Journal: PLOS COMPUTATIONAL BIOLOGY
DOI: 10.1371/journal.pcbi.1011882
Link: https://journals.plos.org/ploscompbiol/article?id=10.1371/journal.pcbi.1011882
Published: June 05, 2024
Document Type: Research Article
Abstract:
In embryonic development and organogenesis, cells sharing identical genetic codes acquire diverse gene expression states in a highly reproducible spatial distribution, crucial for multicellular formation and quantifiable through positional information. To understand the spontaneous growth of complexity, we constructed a one-dimensional division-decision model, simulating the growth of cells with identical genetic networks from a single cell. Our findings highlight the pivotal role of cell division in providing positional cues, escorting the system toward states rich in information. Moreover, we pinpointed lateral inhibition as a critical mechanism translating spatial contacts into gene expression. Our model demonstrates that the spatial arrangement resulting from cell division, combined with cell lineages, imparts positional information, specifying multiple cell states with increased complexity—illustrated through examples in C.elegans. This study constitutes a foundational step in comprehending developmental intricacies, paving the way for future quantitative formulations to construct synthetic multicellular patterns.
Author summary:
Embryonic development shapes our bodies from a single cell, determining the placement of the head and tail. But how do cells, all sharing the same genetic code, precisely know what to become?
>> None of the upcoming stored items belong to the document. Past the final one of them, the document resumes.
(** * ARC58 abstracted account: authorization and delegation engine

    A shallow embedding of the [AbstractedAccount] contract
    (abstracted_account.algo.ts) together with the properties of its
    permission store, grant evaluator, delegation controller and atomic
    batch verifier.

    Conventions
    - [uint64] and [uint8] values are [N]; the only arithmetic the contract
      performs is the subtraction in [pluginCallAllowed], whose AVM
      underflow failure is written out.
    - [Address] (a 32 byte public key) and [AppID] are [N]; [bytes] and
      [string] are [string].
    - box maps are [gmap]s; global state keys are record fields.
    - a method is a function [Env -> State -> outcome State]; [Err] is the
      AVM rejecting the call, which voids the whole transaction group. *)

From stdpp Require Import base option gmap strings list fin_maps.
From Stdlib Require Import NArith Lia.

Open Scope N_scope.

(** ** Data model *)

Definition Address := N.
Definition AppID := N.

Definition zeroAddress : Address := 0.

(** [PluginsKey]: the application containing plugin logic and the address
    allowed to initiate a rekey to it. *)
Definition PluginsKey : Type := (AppID * Address)%type.

Record PluginInfo : Type := mkPluginInfo {
  lastValidRound : N;
  cooldown : N;
  lastCalled : N;
  adminPrivileges : N
}.

Inductive TransactionType : Type :=
| Payment
| KeyRegistration
| AssetConfig
| AssetTransfer
| AssetFreeze
| ApplicationCall.

(** The transaction fields the contract reads from [this.txn] and
    [this.txnGroup]. *)
Record Txn : Type := mkTxn {
  sender : Address;
  rekeyTo : Address;
  typeEnum : TransactionType;
  applicationID : AppID;
  applicationArgs : list string
}.

Definition numAppArgs (t : Txn) : nat := length (applicationArgs t).

(** Global state keys and box maps of the contract, and [authAddrs], the
    ledger's table of auth addresses ([acct.authAddr]; an account that is
    not rekeyed has no entry and reads as [zeroAddress]). *)
Record State : Type := mkState {
  version : string;
  factoryApp : AppID;
  admin : Address;
  controlledAddress : Address;
  revocationApp : AppID;
  plugins : gmap PluginsKey PluginInfo;
  passkeys : gmap Address string;
  namedPlugins : gmap string PluginsKey;
  authAddrs : gmap Address Address
}.

(** The execution context of one call. *)
Record Env : Type := mkEnv {
  txn : Txn;
  groupIndex : nat;
  txnGroup : list Txn;
  round : N;
  callerApplicationID : AppID;
  app : AppID
}.

(** ** Failures *)

Inductive failure : Type :=
| AssertFailed (msg : string)
| AssertFailedNoMsg
| Underflow
| BoxNotFound
| InnerTxnRejected
| RouterRejected.

Inductive outcome (A : Type) : Type :=
| Ok (a : A)
| Err (e : failure).
Arguments Ok {A} a.
Arguments Err {A} e.

#[global] Instance outcome_ret : MRet outcome := fun A a => Ok a.
#[global] Instance outcome_bind : MBind outcome := fun A B f m =>
  match m with
  | Ok a => f a
  | Err e => Err e
  end.

Definition assert (c : bool) (msg : string) : outcome unit :=
  if c then Ok tt else Err (AssertFailed msg).

Definition assert_ (c : bool) : outcome unit :=
  if c then Ok tt else Err AssertFailedNoMsg.

Definition failed {A : Type} (r : outcome A) : Prop := ∃ e, r = Err e.

(** ** Error messages (errors.ts) *)

Definition ONLY_ADMIN_CAN_UPDATE : string := "Only an admin can update the application".
Definition ONLY_ADMIN_CAN_CHANGE_REVOKE : string := "Only an admin can change the revocation app".
Definition ONLY_ADMIN_CAN_CHANGE_ADMIN : string := "Only an admin can change the admin account".
Definition ONLY_ADMIN_CAN_REKEY : string := "Only an admin can rekey the account".
Definition ONLY_ADMIN_CAN_ADD_PLUGIN : string := "Only an admin can add a plugin".
Definition NAMED_PLUGIN_ALREADY_EXISTS : string := "A plugin with this name already exists".
Definition ONLY_ADMIN_OR_REVOCATION_APP_CAN_REMOVE_PLUGIN : string :=
  "Only an admin or revocation app can remove plugins".
Definition SENDER_NOT_ALLOWED_TO_CALL_PLUGIN : string :=
  "This sender is not allowed to trigger this plugin".
Definition PLUGIN_DOES_NOT_CONTROL_WALLET : string := "This plugin is not in control of the account".
Definition PLUGIN_DOES_NOT_HAVE_ADMIN_PRIVILEGES : string := "This plugin does not have admin privileges".
Definition DOMAIN_MUST_BE_LONGER_THAN_ZERO : string := "Domain must not be length 0".
Definition ADMIN_IS_CONTROLLED : string := "admin and controlled address cannot be the same".
Definition NOT_FROM_FACTORY : string := "this contract must be deployed from a factory".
Our mathematical model cracks this code. Envision your information being provided by your neighbors and your ’mom’—the division lineage. Then, appropriate regulatory networks (such as lateral inhibition, the most effective network motif) transform this information into diverse yet robust gene expressions. This math model helps us see the rules behind spontaneously growing complexity, guiding us to create new patterns of cells. It’s a big step in understanding how bodies form and opens doors to building cool new structures.